■ PROBLEM REQUIREMENTS ■
Reproduce the entries below in full, word for word.

■ RECORDS SUPPLIED ■
(* ===== verification/Message.v ===== *)
(** message.c: routing of messages, the offline store and its delivery. *)

From stdpp Require Import gmap.
From S2P Require Import Prelude CLib Util Dom World SessionIo Inv User.
Open Scope Z_scope.

(** ** Names of offline files *)

(** [atoi] of the largest numbered file, 0 if none. *)
Fixpoint max_seq_loop (names : list string) (max_seq : Z) : Z :=
  match names with
  | [] => max_seq
  | n :: names' =>
      if is_dot_name n then max_seq_loop names' max_seq
      else
        let seq := atoi n in
        max_seq_loop names' (if max_seq <? seq then seq else max_seq)
  end.

Definition offline_name (seq : Z) : string := fmt_0d 4 seq ++ ".xml".

(** The files to deliver: the first 256 names that end in [.xml] with
    something before it, cut to the 64 characters of an entry. *)
Fixpoint collect_names (names : list string) (count : nat) : list string :=
  match names with
  | [] => []
  | n :: names' =>
      if (256 <=? count)%nat then []
      else if is_dot_name n then collect_names names' count
      else
        let len := String.length n in
        if (len <? 5)%nat || negb (str_drop (len - 4) n =s ".xml")
        then collect_names names' count
        else snprintf 64 n :: collect_names names' (S count)
  end.

(** [strcmp (s, t) > 0] *)
Definition str_gt (s t : string) : bool := String.ltb t s.

(** The inner loop of the sort: position [i] holds [x], the positions from
    [j] on hold [l]. *)
Fixpoint sort_inner (x : string) (l : list string) : string * list string :=
  match l with
  | [] => (x, [])
  | y :: l' =>
      if str_gt x y
      then let '(m, r) := sort_inner y l' in (m, x :: r)
      else let '(m, r) := sort_inner x l' in (m, y :: r)
  end.

(** The outer loop: [n] positions are left to fill. *)
Fixpoint sort_outer (n : nat) (l : list string) : list string :=
  match n, l with
  | S n', x :: l' => let '(m, r) := sort_inner x l' in m :: sort_outer n' r
  | _, _ => l
  end.

Definition sort_names (l : list string) : list string := sort_outer (List.length l - 1) l.

(** ["%Y-%m-%dT%H:%M:%SZ"] *)
Definition stamp_of (t : tm) : string :=
  dec (tm_year t + 1900) ++ "-" ++ fmt_0d 2 (tm_mon t + 1) ++ "-" ++ fmt_0d 2 (tm_mday t) ++
  "T" ++ fmt_0d 2 (tm_hour t) ++ ":" ++ fmt_0d 2 (tm_min t) ++ ":" ++ fmt_0d 2 (tm_sec t) ++ "Z".

Section Message.
Context {LX : LibXml} {PX : Posix} {RC : Recovery}.

Definition offline_dir (cfg : config_t) (username : string) : string :=
  snprintf 1280 (datadir cfg ++ "/" ++ username ++ "/offline").

Definition add_delay (cfg : config_t) (stanza : xnode) (t : tm) : xnode :=
  let delay := xmlNewChild stanza None "delay" None in
  let '(delay, _) := xml_own_ns delay "urn:xmpp:delay" in
  let delay := xmlNewProp delay "from" (domain cfg) in
  let delay := xmlNewProp delay "stamp" (stamp_of t) in
  xmlAddChild stanza delay.

Definition message_store_offline (username : string) (stanza : xnode) : M unit :=
  let! cfg := g_config in
  let dir := offline_dir cfg username in
  do_fs (fun fs => fs_mkdir fs dir) ;;
  let! fs := get_fs in
  let max_seq := match fs_readdir fs dir with
                 | Some names => max_seq_loop names 0
                 | None => 0
                 end in
  let! t := do_os os_gmtime in
  match stanza_serialize (add_delay cfg stanza t) with
  | None => ret tt
  | Some xml =>
      let path := snprintf 1536 (dir ++ "/" ++ offline_name (int_wrap (max_seq + 1))) in
      do_fs (fun fs => fs_write fs path xml) ;;
      ret tt
  end.

(** One file: parsed, its root sent, the file removed in any case. *)
Definition deliver_file (s : sid) (dir name : string) : M unit :=
  let path := snprintf 1536 (dir ++ "/" ++ name) in
  let! fs := get_fs in
  match match fs_read fs path with Some c => xmlReadDoc c | None => None end with
  | None => do_unlink path
  | Some root =>
      match root with
      | Some r => stanza_send s r
      | None => ret tt
      end ;;
      do_unlink path
  end.

Definition message_deliver_offline (s : sid) : M unit :=
  let! x := deref s in
  let! cfg := g_config in
  let dir := offline_dir cfg (s_jid_local x) in
  let! fs := get_fs in
  match fs_readdir fs dir with
  | None => ret tt
  | Some names =>
      for_each (sort_names (collect_names names 0)) (deliver_file s dir)
  end.

(** The domain test and the user test of [handle_message] have the same
    answer; [jid_parse] may read out of bounds. *)
Definition handle_message (s : sid) (stanza : xnode) : M unit :=
  let to := prop_or stanza "to" "" in
  let type := prop_or stanza "type" "normal" in
  let! cfg := g_config in
  let! parsed := lift (jid_parse to 256 256 256) in
  let '(rc, bufs) := parsed in
  match (if rc <? 0 then None else bufs) with
  | None => stanza_send_error s stanza "modify" "jid-malformed"
  | Some b =>
      if str_empty (jb_local b) then stanza_send_error s stanza "modify" "jid-malformed"
      else if negb (jb_domain b =s domain cfg) then
        stanza_send_error s stanza "cancel" "item-not-found"
      else
        let! known := user_exists (jb_local b) in
        if negb known then stanza_send_error s stanza "cancel" "item-not-found"
        else
          let! x := deref s in
          let stanza := xmlSetProp stanza "from" (full_jid_of x) in
          let! target := session_find_by_jid (jid_bare (jb_local b) (jb_domain b) 512) in
          match target with
          | Some t => stanza_send t stanza
          | None =>
              if negb (type =s "error") then message_store_offline (jb_local b) stanza
              else ret tt
          end
  end.
End Message.

Section Quiet.
Context {LX : LibXml} {PX : Posix} {RC : Recovery} {RA : Reallocates PX}.

Lemma quiet_store_offline w0 u n : quiet w0 (message_store_offline u n).
Proof. unfold message_store_offline. quiet_go. Qed.

Lemma quiet_deliver_file w0 s d n : live s w0 -> quiet w0 (deliver_file s d n).
Proof. intros. unfold deliver_file. quiet_go. Qed.
End Quiet.

#[export] Hint Resolve quiet_store_offline quiet_deliver_file : quiet.

Section Quiet_handlers.
Context {LX : LibXml} {PX : Posix} {RC : Recovery} {RA : Reallocates PX}.

Lemma quiet_deliver_offline w0 s : live s w0 -> quiet w0 (message_deliver_offline s).
Proof. intros. unfold message_deliver_offline. quiet_go. Qed.

Lemma stable_lift_jid w0 to :
  quiet w0 (lift (jid_parse to 256 256 256)).
Proof. eapply stable_weaken; [apply stable_lift, jid_parse_risk|done]. Qed.

Lemma quiet_handle_message w0 s n : live s w0 -> quiet w0 (handle_message s n).
Proof.
  intros. unfold handle_message. cbv zeta.
  eapply stable_bind; [quiet_prim|]. intros cfg _.
  eapply stable_bind; [apply stable_lift_jid|]. intros p _. quiet_go.
Qed.
End Quiet_handlers.

#[export] Hint Resolve quiet_deliver_offline quiet_handle_message : quiet.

■ ANSWER TO THE EXERCISE ■
(* ===== verification/Message.v ===== *)
(** message.c: routing of messages, the offline store and its delivery. *)

From stdpp Require Import gmap.
From S2P Require Import Prelude CLib Util Dom World SessionIo Inv User.
Open Scope Z_scope.

(** ** Names of offline files *)

(** [atoi] of the largest numbered file, 0 if none. *)
Fixpoint max_seq_loop (names : list string) (max_seq : Z) : Z :=
  match names with
  | [] => max_seq
  | n :: names' =>
      if is_dot_name n then max_seq_loop names' max_seq
      else
        let seq := atoi n in
        max_seq_loop names' (if max_seq <? seq then seq else max_seq)
  end.

Definition offline_name (seq : Z) : string := fmt_0d 4 seq ++ ".xml".

(** The files to deliver: the first 256 names that end in [.xml] with
    something before it, cut to the 64 characters of an entry. *)
Fixpoint collect_names (names : list string) (count : nat) : list string :=
  match names with
  | [] => []
  | n :: names' =>
      if (256 <=? count)%nat then []
      else if is_dot_name n then collect_names names' count
      else
        let len := String.length n in
        if (len <? 5)%nat || negb (str_drop (len - 4) n =s ".xml")
        then collect_names names' count
        else snprintf 64 n :: collect_names names' (S count)
  end.

(** [strcmp (s, t) > 0] *)
Definition str_gt (s t : string) : bool := String.ltb t s.

(** The inner loop of the sort: position [i] holds [x], the positions from
    [j] on hold [l]. *)
Fixpoint sort_inner (x : string) (l : list string) : string * list string :=
  match l with
  | [] => (x, [])
  | y :: l' =>
      if str_gt x y
      then let '(m, r) := sort_inner y l' in (m, x :: r)
      else let '(m, r) := sort_inner x l' in (m, y :: r)
  end.

(** The outer loop: [n] positions are left to fill. *)
Fixpoint sort_outer (n : nat) (l : list string) : list string :=
  match n, l with
  | S n', x :: l' => let '(m, r) := sort_inner x l' in m :: sort_outer n' r
  | _, _ => l
  end.

Definition sort_names (l : list string) : list string := sort_outer (List.length l - 1) l.

(** ["%Y-%m-%dT%H:%M:%SZ"] *)
Definition stamp_of (t : tm) : string :=
  dec (tm_year t + 1900) ++ "-" ++ fmt_0d 2 (tm_mon t + 1) ++ "-" ++ fmt_0d 2 (tm_mday t) ++
  "T" ++ fmt_0d 2 (tm_hour t) ++ ":" ++ fmt_0d 2 (tm_min t) ++ ":" ++ fmt_0d 2 (tm_sec t) ++ "Z".

Section Message.
Context {LX : LibXml} {PX : Posix} {RC : Recovery}.

Definition offline_dir (cfg : config_t) (username : string) : string :=
  snprintf 1280 (datadir cfg ++ "/" ++ username ++ "/offline").

Definition add_delay (cfg : config_t) (stanza : xnode) (t : tm) : xnode :=
  let delay := xmlNewChild stanza None "delay" None in
  let '(delay, _) := xml_own_ns delay "urn:xmpp:delay" in
  let delay := xmlNewProp delay "from" (domain cfg) in
  let delay := xmlNewProp delay "stamp" (stamp_of t) in
  xmlAddChild stanza delay.

Definition message_store_offline (username : string) (stanza : xnode) : M unit :=
  let! cfg := g_config in
  let dir := offline_dir cfg username in
  do_fs (fun fs => fs_mkdir fs dir) ;;
  let! fs := get_fs in
  let max_seq := match fs_readdir fs dir with
                 | Some names => max_seq_loop names 0
                 | None => 0
                 end in
  let! t := do_os os_gmtime in
  match stanza_serialize (add_delay cfg stanza t) with
  | None => ret tt
  | Some xml =>
      let path := snprintf 1536 (dir ++ "/" ++ offline_name (int_wrap (max_seq + 1))) in
      do_fs (fun fs => fs_write fs path xml) ;;
      ret tt
  end.

(** One file: parsed, its root sent, the file removed in any case. *)
Definition deliver_file (s : sid) (dir name : string) : M unit :=
  let path := snprintf 1536 (dir ++ "/" ++ name) in
  let! fs := get_fs in
  match match fs_read fs path with Some c => xmlReadDoc c | None => None end with
  | None => do_unlink path
  | Some root =>
      match root with
      | Some r => stanza_send s r
      | None => ret tt
      end ;;
      do_unlink path
  end.

Definition message_deliver_offline (s : sid) : M unit :=
  let! x := deref s in
  let! cfg := g_config in
  let dir := offline_dir cfg (s_jid_local x) in
  let! fs := get_fs in
  match fs_readdir fs dir with
  | None => ret tt
  | Some names =>
      for_each (sort_names (collect_names names 0)) (deliver_file s dir)
  end.

(** The domain test and the user test of [handle_message] have the same
    answer; [jid_parse] may read out of bounds. *)
Definition handle_message (s : sid) (stanza : xnode) : M unit :=
  let to := prop_or stanza "to" "" in
  let type := prop_or stanza "type" "normal" in
  let! cfg := g_config in
  let! parsed := lift (jid_parse to 256 256 256) in
  let '(rc, bufs) := parsed in
  match (if rc <? 0 then None else bufs) with
  | None => stanza_send_error s stanza "modify" "jid-malformed"
  | Some b =>
      if str_empty (jb_local b) then stanza_send_error s stanza "modify" "jid-malformed"
      else if negb (jb_domain b =s domain cfg) then
        stanza_send_error s stanza "cancel" "item-not-found"
      else
        let! known := user_exists (jb_local b) in
        if negb known then stanza_send_error s stanza "cancel" "item-not-found"
        else
          let! x := deref s in
          let stanza := xmlSetProp stanza "from" (full_jid_of x) in
          let! target := session_find_by_jid (jid_bare (jb_local b) (jb_domain b) 512) in
          match target with
          | Some t => stanza_send t stanza
          | None =>
              if negb (type =s "error") then message_store_offline (jb_local b) stanza
              else ret tt
          end
  end.
End Message.

Section Quiet.
Context {LX : LibXml} {PX : Posix} {RC : Recovery} {RA : Reallocates PX}.

Lemma quiet_store_offline w0 u n : quiet w0 (message_store_offline u n).
Proof. unfold message_store_offline. quiet_go. Qed.

Lemma quiet_deliver_file w0 s d n : live s w0 -> quiet w0 (deliver_file s d n).
Proof. intros. unfold deliver_file. quiet_go. Qed.
End Quiet.

#[export] Hint Resolve quiet_store_offline quiet_deliver_file : quiet.

Section Quiet_handlers.
Context {LX : LibXml} {PX : Posix} {RC : Recovery} {RA : Reallocates PX}.

Lemma quiet_deliver_offline w0 s : live s w0 -> quiet w0 (message_deliver_offline s).
Proof. intros. unfold message_deliver_offline. quiet_go. Qed.

Lemma stable_lift_jid w0 to :
  quiet w0 (lift (jid_parse to 256 256 256)).
Proof. eapply stable_weaken; [apply stable_lift, jid_parse_risk|done]. Qed.

Lemma quiet_handle_message w0 s n : live s w0 -> quiet w0 (handle_message s n).
Proof.
  intros. unfold handle_message. cbv zeta.
  eapply stable_bind; [quiet_prim|]. intros cfg _.
  eapply stable_bind; [apply stable_lift_jid|]. intros p _. quiet_go.
Qed.
End Quiet_handlers.

#[export] Hint Resolve quiet_deliver_offline quiet_handle_message : quiet.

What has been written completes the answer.